Voici un billet qui va réveiller des souvenirs chez ceux de mes lecteurs qui ont beaucoup de peuxeux (en termes non-rôlistes: les vieux). Le plan de salle de la convention Trolls & Légendes a réveillé en moi le souvenir de l’Auberge du joyeux condamné, une forme de donjon pas comme les autres à mi-chemin entre le jeu de rôle et le jeu de plateau, jouée notamment par correspondance du temps de Plié en deux.
Comme il semble ne plus en exister aucune trace sur le réseau, je me suis dit qu’il était temps de rectifier cette injustice et, puisque les zombies sont à la mode, de ressusciter les morts. Ce billet est donc un travail d’historien; il faut bien que je justifie mes longues années d’errance universitaire. Et, comme tout travail d’historien, il n’est définitif que tant qu’il n’est pas contesté par des Gens Qui Savent Mieux; donc si votre Alzheimer est moins précoce que le mien, n’hésitez pas à me corriger.

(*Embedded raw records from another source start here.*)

Definition kind_name (kind : SearchKind) : bytes :=
  match List.find (fun p => if kind_eq p.2 kind then true else false) search_names with Some (n, _) => n | None => [] end.

(** [dd-Mon-yyyy] *)
Definition date_text (dd : Z) (mi : nat) (yy : Z) : bytes :=
  dec_digits 20 dd [] ++ "-"%chr :: nth mi MONS [] ++ "-"%chr :: dec_digits 20 yy [].

Fixpoint query_text (q : Query) : bytes :=
  match q with
  | QFlag kind => kind_name kind
  | QSet set => set
  | QUid set => bs "UID " ++ quoted set
  | QStr kind str => kind_name kind ++ SP :: quoted str
  | QHeader hdr str => bs "HEADER " ++ quoted hdr ++ SP :: quoted str
  | QNum kind n => kind_name kind ++ SP :: dec_digits 20 n []
  | QDate kind dd mi yy => kind_name kind ++ SP :: date_text dd mi yy
  | QNot q => bs "NOT " ++ query_text q
  | QOr q1 q2 => bs "OR " ++ query_text q1 ++ SP :: query_text q2
  end.

(** What follows a token: nothing, or a blank. *)
Definition stops (r : bytes) : Prop := r = [] \/ exists t, r = SP :: t.

Lemma quoted_parse s rest : need_astring (SP :: quoted s ++ rest) = Some (s, rest).
Proof.
  unfold need_astring, imapd_next_astring, quoted. cbn [app skip_blank drop_while]. rewrite Z.eqb_refl. cbn [drop_while]. change (DQUOTE =? SP) with false. cbn iota. rewrite Z.eqb_refl.
  assert (E : quoted_loop ((concat (map (fun c => if (c =? DQUOTE) || (c =? "\"%chr) then ["\"%chr; c] else [c]) s) ++ [DQUOTE]) ++ rest) = Some (s, rest)).
  { induction s as [|c s IH]; cbn [map concat app quoted_loop]; [done|]. destruct ((c =? DQUOTE) || (c =? "\"%chr)) eqn:Ec; cbn [app quoted_loop].
    - rewrite Z.eqb_refl, IH. done.
    - apply orb_false_iff in Ec as [-> ->]. by rewrite IH. }
  by rewrite E.
Qed.

Lemma atom_parse tok rest : tok <> [] -> Forall (fun c => atom_char c = true) tok -> stops rest -> need_astring (SP :: tok ++ rest) = Some (tok, rest).
Proof.
  intros Hne Ha Hr. destruct tok as [|c tok]; [done|]. pose proof (Forall_inv Ha) as Hc. cbn in Hc.
  assert (Hsp : c =? SP = false) by (unfold atom_char in Hc; lia). assert (Hq : c =? DQUOTE = false).
  { destruct (Z.eqb_spec c DQUOTE) as [->|]; [by vm_compute in Hc|done]. }
  unfold need_astring, imapd_next_astring. cbn [skip_blank drop_while]. rewrite Z.eqb_refl. cbn [app drop_while]. rewrite Hsp, Hq, app_comm_cons.
  assert (Hst : take_while atom_char ((c :: tok) ++ rest) = c :: tok /\ drop_while atom_char ((c :: tok) ++ rest) = rest).
  { rewrite take_while_app_all, drop_while_app_all by done. destruct Hr as [->|[t ->]]; [by rewrite app_nil_r|]. cbn. by rewrite app_nil_r. }
  destruct Hst as [-> ->]. done.
Qed.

Donc, l’Auberge du joyeux condamné est née dans l’esprit malade, enfumé, alcoolisé, barrez les mentions inutiles, du ci-devant Rascal, Pascal Cretton pour les intimes et les fichiers occultes de la Confédération. L’idée est la suivante: dans une auberge transformée en arène, des condamnés s’affrontent dans une joute à mort: le dernier survivant est automatiquement gracié. Sauf que tous les personnages commencent avec pour seul équipement que leurs vêtements, et encore.
L’Auberge recèle de quoi démonter son prochain – chaises, tables, bouteilles et autres – et compte un certain nombre de caches (souvent dans des endroits dangereux) qui elles regorgent de matériel vraiment dangereux (armes et armures). Elle compte également des coins sombres, qui potentiellement regorgent de trésors (et aussi de pièges et d’endroits propices à des embuscades). Seulement, il y a le public, qui n’aime pas les cachotteries.
Car il y a un autre moyen de quitter l’Auberge: demander sa grâce sur la Plateforme du Destin, qui a bien entendu le défaut d’être bien en vue; en fonction des actions d’éclat du condamné, la foule peut s’avérer clémente – s’il survit à sa tentative. En fonction de l’ingéniosité et du sadisme des joueurs, des objets en apparence anodins peuvent s’avérer des outils redoutables pour la conquête du cœur des spectateurs (qui se souvient de Mehdi Mouatou et de sa cornemuse lance-flammes?).
À l’origine, l’Auberge du joyeux condamné a été conçu pour être jouable par correspondance: chaque joueur écrit secrètement ses actions, que l’arbitre interprète et gère de façon simultanée, puis il retranscrit les résultats; dans Plié en deux, les compte-rendus signés Rascal prenaient facilement une demi-douzaine de pages, façon commentaires sportifs agrémentés de délires divers. On peut également y jouer sur table et je sens que je vais en faire ricaner plus d’un, car dans ce cas de figure, il est difficile de se passer de figurines et d’un plan à l’échelle.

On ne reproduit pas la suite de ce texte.